(** * The user-directory view of [src/App.tsx]

    A shallow embedding of the single React component of the repository:
    the four collection-client functions ([fetchUsers], [addUser],
    [updateUser], [deleteUser]), the component state held by [useState]
    and by the query cache, the three mutation hooks with their
    callbacks, the event handlers and the rendered page.

    The component is event driven.  Every callback of the source is a
    function [World -> World]; the events that reach the component (user
    input, the confirmation dialog resolving, a network call settling)
    are the constructors of [Event], and [step] dispatches an event to
    the callback the source registers for it. *)

From stdpp Require Import strings.
From stdpp Require Import base option list.

(** ** Data model (lines 6-17) *)

Module User.
Record t := mk { id : string; name : string; email : string }.
End User.
Abbreviation User := User.t.

Module NewUser.
Record t := mk { name : string; email : string }.
End NewUser.
Abbreviation NewUser := NewUser.t.

(** The [Error] objects of the source are only ever read through
    [error.message]. *)
Record Error := { message : string }.

#[global] Instance User_eq_dec : EqDecision User.
Proof. solve_decision. Defined.
#[global] Instance NewUser_eq_dec : EqDecision NewUser.
Proof. solve_decision. Defined.
#[global] Instance Error_eq_dec : EqDecision Error.
Proof. solve_decision. Defined.

Definition API_URL : string :=
  "https://68466fef7dbda7ee7aaf060c.mockapi.io/user".

(** ** The transport

    One [axios] call is one request; the call either fulfils with the
    response body or rejects with an [Error]. *)

Inductive Method := GET | POST | PUT | DELETE.

Record Request := { method : Method; url : string; data : option NewUser }.

#[global] Instance Method_eq_dec : EqDecision Method.
Proof. solve_decision. Defined.
#[global] Instance Request_eq_dec : EqDecision Request.
Proof. solve_decision. Defined.

Definition axios_get (u : string) : Request :=
  {| method := GET; url := u; data := None |}.
Definition axios_post (u : string) (body : NewUser) : Request :=
  {| method := POST; url := u; data := Some body |}.
Definition axios_put (u : string) (body : NewUser) : Request :=
  {| method := PUT; url := u; data := Some body |}.
Definition axios_delete (u : string) : Request :=
  {| method := DELETE; url := u; data := None |}.

Inductive Settled (A : Type) : Type :=
| Fulfilled (value : A)
| Rejected (reason : Error).
Arguments Fulfilled {A} value.
Arguments Rejected {A} reason.

(** Each client function of the source is [async], awaits exactly one
    [axios] call and returns a value computed from the response: a
    request together with the continuation run on the response body.  A
    rejected call rejects the function ([await] without [try]). *)
Record Async (R A : Type) : Type :=
  { request : Request; resume : R -> A }.
Arguments request {R A} _.
Arguments resume {R A} _ _.

Definition await {R A : Type} (p : Async R A) (reply : Settled R) : Settled A :=
  match reply with
  | Fulfilled body => Fulfilled (resume p body)
  | Rejected e => Rejected e
  end.

(** ** Collection client (lines 19-40) *)

Definition fetchUsers : Async (list User) (list User) :=
  {| request := axios_get API_URL; resume := fun body => body |}.

Definition addUser (newUser : NewUser) : Async User User :=
  {| request := axios_post API_URL newUser; resume := fun body => body |}.

(** The argument type [{ id: string } & NewUser] has the fields of
    [User]; the destructuring [{ id, ...user }] splits it again. *)
Definition updateUser (variables : User) : Async User User :=
  let id := User.id variables in
  let user := NewUser.mk (User.name variables) (User.email variables) in
  {| request := axios_put (API_URL +:+ "/" +:+ id) user;
     resume := fun body => body |}.

(** The response body of [axios.delete] is not looked at. *)
Definition deleteUser {R : Type} (id : string) : Async R string :=
  {| request := axios_delete (API_URL +:+ "/" +:+ id);
     resume := fun _ => id |}.

(** ** Component state (lines 43-56)

    The four [useState] cells, the query [["users"]] of [useQuery]
    ([users] is its [data], [error] its [error]), the mutations that are
    in flight and the log of the network calls issued so far. *)

Inductive Pending :=
| addPending (variables : NewUser)
| updatePending (variables : User)
| deletePending (variables : string).

Record World := {
  newUser : NewUser;
  editingUser : option User;
  errorMessage : option string;
  deletingId : option string;
  users : option (list User);
  error : option Error;
  isFetching : bool;
  mutations : list Pending;
  network : list Request
}.

Definition setNewUser (v : NewUser) (w : World) : World :=
  {| newUser := v; editingUser := editingUser w;
     errorMessage := errorMessage w; deletingId := deletingId w;
     users := users w; error := error w; isFetching := isFetching w;
     mutations := mutations w; network := network w |}.

Definition setEditingUser (v : option User) (w : World) : World :=
  {| newUser := newUser w; editingUser := v;
     errorMessage := errorMessage w; deletingId := deletingId w;
     users := users w; error := error w; isFetching := isFetching w;
     mutations := mutations w; network := network w |}.

Definition setErrorMessage (v : option string) (w : World) : World :=
  {| newUser := newUser w; editingUser := editingUser w;
     errorMessage := v; deletingId := deletingId w;
     users := users w; error := error w; isFetching := isFetching w;
     mutations := mutations w; network := network w |}.

Definition setDeletingId (v : option string) (w : World) : World :=
  {| newUser := newUser w; editingUser := editingUser w;
     errorMessage := errorMessage w; deletingId := v;
     users := users w; error := error w; isFetching := isFetching w;
     mutations := mutations w; network := network w |}.

(** The query cache entry after a fetch has settled. *)
Definition setQuery (d : option (list User)) (e : option Error) (w : World)
  : World :=
  {| newUser := newUser w; editingUser := editingUser w;
     errorMessage := errorMessage w; deletingId := deletingId w;
     users := d; error := e; isFetching := false;
     mutations := mutations w; network := network w |}.

(** A request leaves the client. *)
Definition send (r : Request) (w : World) : World :=
  {| newUser := newUser w; editingUser := editingUser w;
     errorMessage := errorMessage w; deletingId := deletingId w;
     users := users w; error := error w; isFetching := isFetching w;
     mutations := mutations w; network := network w ++ [r] |}.

Definition setMutations (l : list Pending) (w : World) : World :=
  {| newUser := newUser w; editingUser := editingUser w;
     errorMessage := errorMessage w; deletingId := deletingId w;
     users := users w; error := error w; isFetching := isFetching w;
     mutations := l; network := network w |}.

Definition startFetching (w : World) : World :=
  {| newUser := newUser w; editingUser := editingUser w;
     errorMessage := errorMessage w; deletingId := deletingId w;
     users := users w; error := error w; isFetching := true;
     mutations := mutations w; network := network w |}.

(** Statements of a callback run one after the other. *)
Definition andThen (f g : World -> World) : World -> World :=
  fun w => g (f w).
Infix ">>>" := andThen (at level 61, left associativity).

(** ** The query client

    [invalidateQueries] on the mounted query [["users"]] starts a refetch
    with [fetchUsers]; a fetch that was still in flight is superseded, so
    one flag records that a fetch is awaited.  The cached [data] stays in
    place until the refetch settles. *)
Definition invalidateQueries : World -> World :=
  startFetching >>> send (request fetchUsers).

(** [useMutation]: the mutation function and the two callbacks given in
    the options; [pending] is the entry under which a started mutation
    is kept until it settles. *)
Record UseMutation (V R A : Type) : Type := {
  mutationFn : V -> Async R A;
  onSuccess : World -> World;
  onError : Error -> World -> World;
  pending : V -> Pending
}.
Arguments mutationFn {V R A} _ _.
Arguments onSuccess {V R A} _ _.
Arguments onError {V R A} _ _ _.
Arguments pending {V R A} _ _.

(** [m.mutate(variables)]: the mutation function is called, its request
    leaves the client and the mutation is in flight. *)
Definition mutate {V R A : Type} (m : UseMutation V R A) (variables : V)
  : World -> World :=
  send (request (mutationFn m variables))
  >>> (fun w => setMutations (mutations w ++ [pending m variables]) w).

(** The call of a mutation settles: the mutation function resumes and the
    hook runs [onSuccess] or [onError]; the result value itself is not
    used by either callback of the source. *)
Definition settle {V R A : Type} (m : UseMutation V R A) (variables : V)
    (reply : Settled R) : World -> World :=
  match await (mutationFn m variables) reply with
  | Fulfilled _ => onSuccess m
  | Rejected e => onError m e
  end.

(** ** The mutation hooks (lines 58-113)

    [Swal.fire] in the success callbacks only shows a popup that closes
    by itself; it touches no state of the component. *)

Definition addMutation : UseMutation NewUser User User :=
  {| mutationFn := addUser;
     onSuccess := invalidateQueries >>> setErrorMessage None;
     onError := fun error =>
       setErrorMessage (Some ("Qo‘shishda xato: " +:+ message error));
     pending := addPending |}.

Definition updateMutation : UseMutation User User User :=
  {| mutationFn := updateUser;
     onSuccess :=
       invalidateQueries >>> setEditingUser None >>> setErrorMessage None;
     onError := fun error =>
       setErrorMessage (Some ("Yangilashda xato: " +:+ message error));
     pending := updatePending |}.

# YOUR GOAL
Scan the data above and copy every line with "global" in it.

# RESPONSE FOR THIS EXERCISE
#[global] Instance User_eq_dec : EqDecision User.
#[global] Instance NewUser_eq_dec : EqDecision NewUser.
#[global] Instance Error_eq_dec : EqDecision Error.
#[global] Instance Method_eq_dec : EqDecision Method.
#[global] Instance Request_eq_dec : EqDecision Request.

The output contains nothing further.